(* ===== verification/HistoryThreads.v ===== *)
(** * The three threads over the authorisation history

    [jni/ipqserver/server.c] runs a reader ([read_java], the only writer of the
    list), a sender ([send_ipq], which only searches) and a cleaner
    ([clean_list], the only deleter).  This file interleaves them at the accesses
    to the variables they share.  [head] and [curr] are also used outside [lock]
    - by the test [NULL == head] of [add_to_list], by [create_list] and by the
    cleaner's [ptr = head] - so a step makes at most one access to one of them,
    inside the lock as well.  The nodes are only used under the lock once they are
    in the list, so a step may use several.  A chained assignment stores from the
    inside out.  The clock may be set to any time at any moment. *)

From stdpp Require Import base list gmap relations.
From Stdlib Require Import ZArith Lia Sorted.
From S2P Require Import Prelude HistoryList.

Open Scope Z_scope.

(** ** Configurations *)

(** Where the reader is in handling one answer: not in [add_to_list]; holding
    the clock value it read; past the test of [head], in either branch; in
    [create_list] with a node to store in [curr], then in [head]. *)
Inductive reader_pc : Type :=
  | ReaderIdle
  | ReaderTimed (ipv portv ts : Z)
  | ReaderCreate (ipv portv ts : Z)
  | ReaderLink (l : loc)
  | ReaderLinkHead (l : loc)
  | ReaderAppend (ipv portv ts : Z).

(** The cleaner: sleeping; holding the [head] it read; holding the clock as well,
    before the lock; at the test of the inner loop; in [delete_from_list_element]
    before the test of [curr], before each of the two stores behind it, before the
    test of [head], the store behind it, and [free]; back from the call. *)
Inductive cleaner_pc : Type :=
  | CleanerSleep
  | CleanerRead (ptr : option loc)
  | CleanerWait (ptr : option loc) (now : Z)
  | CleanerLoop (now : Z) (ptr prev : option loc)
  | CleanerDelete (now : Z) (l : loc) (prev : option loc)
  | CleanerClear (now : Z) (l : loc) (prev : option loc)
  | CleanerClearCurr (now : Z) (l : loc) (prev : option loc)
  | CleanerHead (now : Z) (l : loc) (prev : option loc)
  | CleanerSetHead (now : Z) (l : loc) (prev : option loc)
  | CleanerFree (now : Z) (l : loc) (prev : option loc)
  | CleanerAfter (now : Z) (l : loc) (prev : option loc).

(** [set_back]: the clock has gone back at some time. *)
Record conf := Conf {
  mem : server;
  clock : Z;
  set_back : bool;
  reader : reader_pc;
  cleaner : cleaner_pc
}.

Definition init_conf (now : Z) : conf := Conf init_server now false ReaderIdle CleanerSleep.

(** A value of [time_t], and the latest for which [timestamp + TIMEVALIDITY] is one. *)
Definition stamp_ok (t : Z) : Prop := INT32_MIN <= t <= INT32_MAX.
Definition CLOCK_MAX : Z := INT32_MAX - TIMEVALIDITY.

(** ** Steps *)

(** The cleaner holds [lock]; the other threads take and release it in one step. *)
Definition locked (c : cleaner_pc) : bool :=
  match c with CleanerSleep | CleanerRead _ | CleanerWait _ _ => false | _ => true end.

(** [if(prev != NULL) prev->next = del->next;] *)
Definition relink (l : loc) (prev : option loc) (m : server) : res server :=
  match prev with
  | Some _ => d ← deref (Some l) m; set_next prev (next d) m
  | None => Ok m
  end.

(** A step of [clean_list].  After [free] the pointer to the node is indeterminate,
    whatever is allocated at its address. *)
Definition cleaner_step (time : Z) (c : cleaner_pc) (m : server) : res (server * cleaner_pc) :=
  match c with
  | CleanerSleep => Ok (m, CleanerRead (head m))
  | CleanerRead ptr => Ok (m, CleanerWait ptr time)
  | CleanerWait ptr now => Ok (m, CleanerLoop now ptr None)
  | CleanerLoop now None prev => Ok (m, CleanerSleep)
  | CleanerLoop now (Some l) prev =>
      e ← deref (Some l) m;
      t ← add_s32 (timestamp e) TIMEVALIDITY;
      if t <? now then m ← relink l prev m; Ok (m, CleanerDelete now l prev)
      else Ok (m, CleanerLoop now (next e) (Some l))
  | CleanerDelete now l prev =>
      Ok (m, if decide (Some l = curr m) then CleanerClear now l prev else CleanerHead now l prev)
  | CleanerClear now l prev => Ok (set_head None m, CleanerClearCurr now l prev)
  | CleanerClearCurr now l prev => Ok (set_curr None m, CleanerFree now l prev)
  | CleanerHead now l prev =>
      Ok (m, if decide (Some l = head m) then CleanerSetHead now l prev else CleanerFree now l prev)
  | CleanerSetHead now l prev =>
      d ← deref (Some l) m; Ok (set_head (next d) m, CleanerFree now l prev)
  | CleanerFree now l prev => m ← free (Some l) m; Ok (m, CleanerAfter now l prev)
  | CleanerAfter now l None => Ok (m, CleanerLoop now (head m) None)
  | CleanerAfter now l (Some _) => Err InvalidPointer
  end.

(** The outcome of a step is the next configuration or the undefined behaviour
    the step commits. *)
Inductive step : conf -> res conf -> Prop :=
  | StepTick m now now' b r c :
      stamp_ok now' ->
      step (Conf m now b r c) (Ok (Conf m now' (b || (now' <? now)) r c))
  | StepReaderTime m now b c ipv portv :
      step (Conf m now b ReaderIdle c) (Ok (Conf m now b (ReaderTimed ipv portv now) c))
  | StepReaderTest m now b c ipv portv ts :
      step (Conf m now b (ReaderTimed ipv portv ts) c)
           (Ok (Conf m now b (match head m with
                              | None => ReaderCreate ipv portv ts
                              | Some _ => ReaderAppend ipv portv ts
                              end) c))
  | StepReaderNoNode m now b c ipv portv ts :
      step (Conf m now b (ReaderCreate ipv portv ts) c) (Ok (Conf m now b ReaderIdle c))
  | StepReaderNode m now b c ipv portv ts l :
      heap m !! l = None ->
      step (Conf m now b (ReaderCreate ipv portv ts) c)
           (Ok (Conf (Server (<[l := HistoryElement ipv portv (s32 ts) None]> (heap m)) (head m) (curr m))
                     now b (ReaderLink l) c))
  | StepReaderLink m now b c l :
      step (Conf m now b (ReaderLink l) c) (Ok (Conf (set_curr (Some l) m) now b (ReaderLinkHead l) c))
  | StepReaderLinkHead m now b c l :
      step (Conf m now b (ReaderLinkHead l) c) (Ok (Conf (set_head (Some l) m) now b ReaderIdle c))
  | StepReaderNoMemory m now b c ipv portv ts :
      step (Conf m now b (ReaderAppend ipv portv ts) c) (Ok (Conf m now b ReaderIdle c))
  | StepReaderAppend m now b c ipv portv ts l :
      locked c = false -> heap m !! l = None ->
      step (Conf m now b (ReaderAppend ipv portv ts) c)
           ((fun m' => Conf m' now b ReaderIdle c) <$> append_node l ipv portv ts m)
  | StepCleaner m now b r c :
      step (Conf m now b r c) ((fun '(m', c') => Conf m' now b r c') <$> cleaner_step now c m)
  | StepSenderSearch m now b r c ipv portv prev :
      locked c = false ->
      step (Conf m now b r c) ((fun _ => Conf m now b r c) <$> search_in_list ipv portv now prev m).

Inductive reachable (start : conf) : conf -> Prop :=
  | reach_refl : reachable start start
  | reach_step a b : reachable start a -> step a (Ok b) -> reachable start b.

(** A run, given by steps whose outcomes compute to the next configuration. *)
Lemma reach_eval start a o b : reachable start a -> step a o -> o = Ok b -> reachable start b.
Proof. intros Ha Hs ->. by eapply reach_step. Qed.

(** ** The functions of the list, without interruption *)

Definition steps (a b : conf) : Prop := rtc (fun a b => step a (Ok b)) a b.

Lemma steps_cleaner m now b r c m' c' d :
  cleaner_step now c m = Ok (m', c') -> steps (Conf m' now b r c') d -> steps (Conf m now b r c) d.
Proof.
  intros H Hd. eapply rtc_l; [|exact Hd]. pose proof (StepCleaner m now b r c) as Hs. by rewrite H in Hs.
Qed.

(** [create_list] is the reader's three steps. *)
Lemma create_list_steps m now b c ipv portv ts l :
  heap m !! l = None ->
  steps (Conf m now b (ReaderCreate ipv portv ts) c)
        (Conf (create_list (Some l) ipv portv ts m).2 now b ReaderIdle c).
Proof.
  intros Hl. eapply rtc_l; [by apply StepReaderNode|]. eapply rtc_l; [apply StepReaderLink|].
  eapply rtc_l; [apply StepReaderLinkHead|]. apply rtc_refl.
Qed.

(** [delete_from_list_element] is the cleaner's steps from the relinking to [free]. *)
Lemma delete_steps m now b r t l prev m1 m2 rc :
  relink l prev m = Ok m1 -> delete_from_list_element (Some l) prev m = Ok (rc, m2) ->
  steps (Conf m1 now b r (CleanerDelete t l prev)) (Conf m2 now b r (CleanerAfter t l prev)).
Proof.
  unfold delete_from_list_element. intros H1 H.
  assert ((match prev with Some _ => d ← deref (Some l) m; set_next prev (next d) m | None => Ok m end) = Ok m1)
    as H1' by (by destruct prev).
  rewrite H1', bind_Ok in H. clear H1 H1'. bind_inv H. injection H as <- <-.
  eapply steps_cleaner; [done|]. destruct (decide _) as [Hc|Hc].
  - injection Hok as <-. eapply steps_cleaner; [done|]. eapply steps_cleaner; [done|].
    eapply steps_cleaner; [|apply rtc_refl]. cbn [cleaner_step].
    change (set_curr None (set_head None m1)) with (set_head None (set_curr None m1)). by rewrite Hok0.
  - eapply steps_cleaner; [done|]. destruct (decide _) as [Hh|Hh].
    + apply res_bind_ok in Hok as (d & Hd & [= <-]). eapply steps_cleaner; [cbn [cleaner_step]; by rewrite Hd|].
      eapply steps_cleaner; [|apply rtc_refl]. cbn [cleaner_step]. by rewrite Hok0.
    + injection Hok as <-. eapply steps_cleaner; [|apply rtc_refl]. cbn [cleaner_step]. by rewrite Hok0.
Qed.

> **REQUIREMENT**: Copy out, word for word, the part of the entries above that begins at the line with "(prev : option loc)." and ends at the line with "(** The cleaner holds", including both.

> **ANSWER FOR THE TASK**:
  | CleanerAfter (now : Z) (l : loc) (prev : option loc).

(** [set_back]: the clock has gone back at some time. *)
Record conf := Conf {
  mem : server;
  clock : Z;
  set_back : bool;
  reader : reader_pc;
  cleaner : cleaner_pc
}.

Definition init_conf (now : Z) : conf := Conf init_server now false ReaderIdle CleanerSleep.

(** A value of [time_t], and the latest for which [timestamp + TIMEVALIDITY] is one. *)
Definition stamp_ok (t : Z) : Prop := INT32_MIN <= t <= INT32_MAX.
Definition CLOCK_MAX : Z := INT32_MAX - TIMEVALIDITY.

(** ** Steps *)

(** The cleaner holds [lock]; the other threads take and release it in one step. *)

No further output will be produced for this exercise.